■ Recorded data:
(** X9.  A successful accept leaves the order in the list with its button
    disabled.  After the click and an answer with success set (whatever the
    HTTP status), a success toast is shown, the page is redirected exactly
    when the answer names a non-empty redirect,  the element stays in the
    list and its button keeps the spinner and stays disabled; no further
    request is sent. *)
Theorem riderws_accepted_order_keeps_its_spinner
    (s : State) (h : nat) (e : OrderEl) (o : Z) (ok : bool) (data : Json) :
  store s !! h = Some e -> attached s h = true ->
  disabled (el_btn e) = false -> el_order e = Some o ->
  success data = true ->
  let s1 := step s (ClickAccept h) in
  let s2 := step s1 (Settle (length (inflight s)) (Answer ok data)) in
  store s2 = <[h := set_btn {| disabled := true; innerHTML := AcceptingSpinner |} e]>
               (store s) /\
  btnDisabled s2 h = true /\
  listEl s2 = listEl s /\
  toasts s2 = toasts s ++ [{| title := "Success";
                              message := "Order accepted successfully!";
                              kind := "success" |}] /\
  redirects s2 = redirects s ++ match redirect data with
                                | Some url => if String.eqb url "" then [] else [url]
                                | None => []
                                end /\
  net s2 = net s ++ [PostAccept o] /\ inflight s2 = inflight s /\
  console s2 = console s.
Proof.
  intros He Hatt Hd Ho Hsucc s1 s2.
  assert (s1 = set_inflight (inflight s ++ [PAccept h (innerHTML (el_btn e))])
                 (set_net (net s ++ [PostAccept o])
                    (set_store
                       (<[h := set_btn (disable AcceptingSpinner (el_btn e)) e]>
                          (store s)) s))) as Hs1.
  { subst s1. simpl. rewrite He, Hatt, Hd. simpl.
    unfold acceptOrder. rewrite Ho, He. unfold update_btn. by rewrite He. }
  subst s2. rewrite Hs1. simpl. rewrite lookup_last, delete_last. simpl.
  rewrite Hsucc.
  assert (btnDisabled
            (set_store
               (<[h := set_btn (disable AcceptingSpinner (el_btn e)) e]> (store s))
               s) h = true) as Hbtn.
  { unfold btnDisabled. simpl.
    by rewrite list_lookup_insert_eq by by eapply lookup_lt_Some. }
  destruct (redirect data) as [url|]; [destruct (String.eqb url "")|];
    simpl; rewrite ?app_nil_r; split_and!; done.
Qed.

Lemma riderws_accepted_order_keeps_its_spinner_witness :
  let data := {| success := true; msg := None; redirect := Some "/rider/order/5";
                 orders := None |} in
  let s2 := run demo [ClickAccept 0; Settle 0 (Answer false data)] in
  btnDisabled s2 0 = true /\ listEl s2 = listEl demo /\
  redirects s2 = ["/rider/order/5"] /\ net s2 = [PostAccept 5].
Proof.
  intros data.
  pose proof (riderws_accepted_order_keeps_its_spinner demo 0
                {| el_id := "order-5"; el_order := Some 5;
                   el_btn := {| disabled := false;
                                innerHTML := Literal "Accept Order" |} |}
                5 false data eq_refl eq_refl eq_refl eq_refl eq_refl) as H.
  cbv zeta in H. destruct H as (_ & H2 & H3 & _ & H5 & H6 & _).
  split_and!; [exact H2|exact H3|exact H5|exact H6].
Defined.

(** X10.  A pushed delivery without a numeric total is dropped without a
    trace.  For [new_delivery_available], when the total is a number the
    rider gets one toast (and a desktop notification when permitted) and one
    snapshot request is sent; when it is not, the handler fails before it
    shows anything and the list is not refreshed: the state does not
    change. *)
Theorem new_delivery_needs_a_numeric_total (s : State) (d : NewDelivery) :
  let s' := step s (Socket (NewDeliveryAvailable d)) in
  (is_Some (n_total_amount d) ->
     net s' = net s ++ [GetAvailableOrders] /\
     inflight s' = inflight s ++ [PRefresh] /\
     toasts s' = toasts s ++ [{| title := "New Delivery Available";
                                 message := "Order #" +:+ pretty (n_id d);
                                 kind := "info" |}] /\
     notifications s' =
       notifications s ++ (if notifying s then [n_id d] else []) /\
     listEl s' = listEl s) /\
  (n_total_amount d = None -> s' = s).
Proof.
  intros s'. subst s'. simpl. unfold showNewOrderNotification.
  split.
  - intros [t ->]. destruct (notifying s); simpl; rewrite ?app_nil_r; done.
  - by intros ->.
Qed.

■ Requirement:
Produce an exact copy of every entry above.

■ Output of the task:
(** X9.  A successful accept leaves the order in the list with its button
    disabled.  After the click and an answer with success set (whatever the
    HTTP status), a success toast is shown, the page is redirected exactly
    when the answer names a non-empty redirect,  the element stays in the
    list and its button keeps the spinner and stays disabled; no further
    request is sent. *)
Theorem riderws_accepted_order_keeps_its_spinner
    (s : State) (h : nat) (e : OrderEl) (o : Z) (ok : bool) (data : Json) :
  store s !! h = Some e -> attached s h = true ->
  disabled (el_btn e) = false -> el_order e = Some o ->
  success data = true ->
  let s1 := step s (ClickAccept h) in
  let s2 := step s1 (Settle (length (inflight s)) (Answer ok data)) in
  store s2 = <[h := set_btn {| disabled := true; innerHTML := AcceptingSpinner |} e]>
               (store s) /\
  btnDisabled s2 h = true /\
  listEl s2 = listEl s /\
  toasts s2 = toasts s ++ [{| title := "Success";
                              message := "Order accepted successfully!";
                              kind := "success" |}] /\
  redirects s2 = redirects s ++ match redirect data with
                                | Some url => if String.eqb url "" then [] else [url]
                                | None => []
                                end /\
  net s2 = net s ++ [PostAccept o] /\ inflight s2 = inflight s /\
  console s2 = console s.
Proof.
  intros He Hatt Hd Ho Hsucc s1 s2.
  assert (s1 = set_inflight (inflight s ++ [PAccept h (innerHTML (el_btn e))])
                 (set_net (net s ++ [PostAccept o])
                    (set_store
                       (<[h := set_btn (disable AcceptingSpinner (el_btn e)) e]>
                          (store s)) s))) as Hs1.
  { subst s1. simpl. rewrite He, Hatt, Hd. simpl.
    unfold acceptOrder. rewrite Ho, He. unfold update_btn. by rewrite He. }
  subst s2. rewrite Hs1. simpl. rewrite lookup_last, delete_last. simpl.
  rewrite Hsucc.
  assert (btnDisabled
            (set_store
               (<[h := set_btn (disable AcceptingSpinner (el_btn e)) e]> (store s))
               s) h = true) as Hbtn.
  { unfold btnDisabled. simpl.
    by rewrite list_lookup_insert_eq by by eapply lookup_lt_Some. }
  destruct (redirect data) as [url|]; [destruct (String.eqb url "")|];
    simpl; rewrite ?app_nil_r; split_and!; done.
Qed.

Lemma riderws_accepted_order_keeps_its_spinner_witness :
  let data := {| success := true; msg := None; redirect := Some "/rider/order/5";
                 orders := None |} in
  let s2 := run demo [ClickAccept 0; Settle 0 (Answer false data)] in
  btnDisabled s2 0 = true /\ listEl s2 = listEl demo /\
  redirects s2 = ["/rider/order/5"] /\ net s2 = [PostAccept 5].
Proof.
  intros data.
  pose proof (riderws_accepted_order_keeps_its_spinner demo 0
                {| el_id := "order-5"; el_order := Some 5;
                   el_btn := {| disabled := false;
                                innerHTML := Literal "Accept Order" |} |}
                5 false data eq_refl eq_refl eq_refl eq_refl eq_refl) as H.
  cbv zeta in H. destruct H as (_ & H2 & H3 & _ & H5 & H6 & _).
  split_and!; [exact H2|exact H3|exact H5|exact H6].
Defined.

(** X10.  A pushed delivery without a numeric total is dropped without a
    trace.  For [new_delivery_available], when the total is a number the
    rider gets one toast (and a desktop notification when permitted) and one
    snapshot request is sent; when it is not, the handler fails before it
    shows anything and the list is not refreshed: the state does not
    change. *)
Theorem new_delivery_needs_a_numeric_total (s : State) (d : NewDelivery) :
  let s' := step s (Socket (NewDeliveryAvailable d)) in
  (is_Some (n_total_amount d) ->
     net s' = net s ++ [GetAvailableOrders] /\
     inflight s' = inflight s ++ [PRefresh] /\
     toasts s' = toasts s ++ [{| title := "New Delivery Available";
                                 message := "Order #" +:+ pretty (n_id d);
                                 kind := "info" |}] /\
     notifications s' =
       notifications s ++ (if notifying s then [n_id d] else []) /\
     listEl s' = listEl s) /\
  (n_total_amount d = None -> s' = s).
Proof.
  intros s'. subst s'. simpl. unfold showNewOrderNotification.
  split.
  - intros [t ->]. destruct (notifying s); simpl; rewrite ?app_nil_r; done.
  - by intros ->.
Qed.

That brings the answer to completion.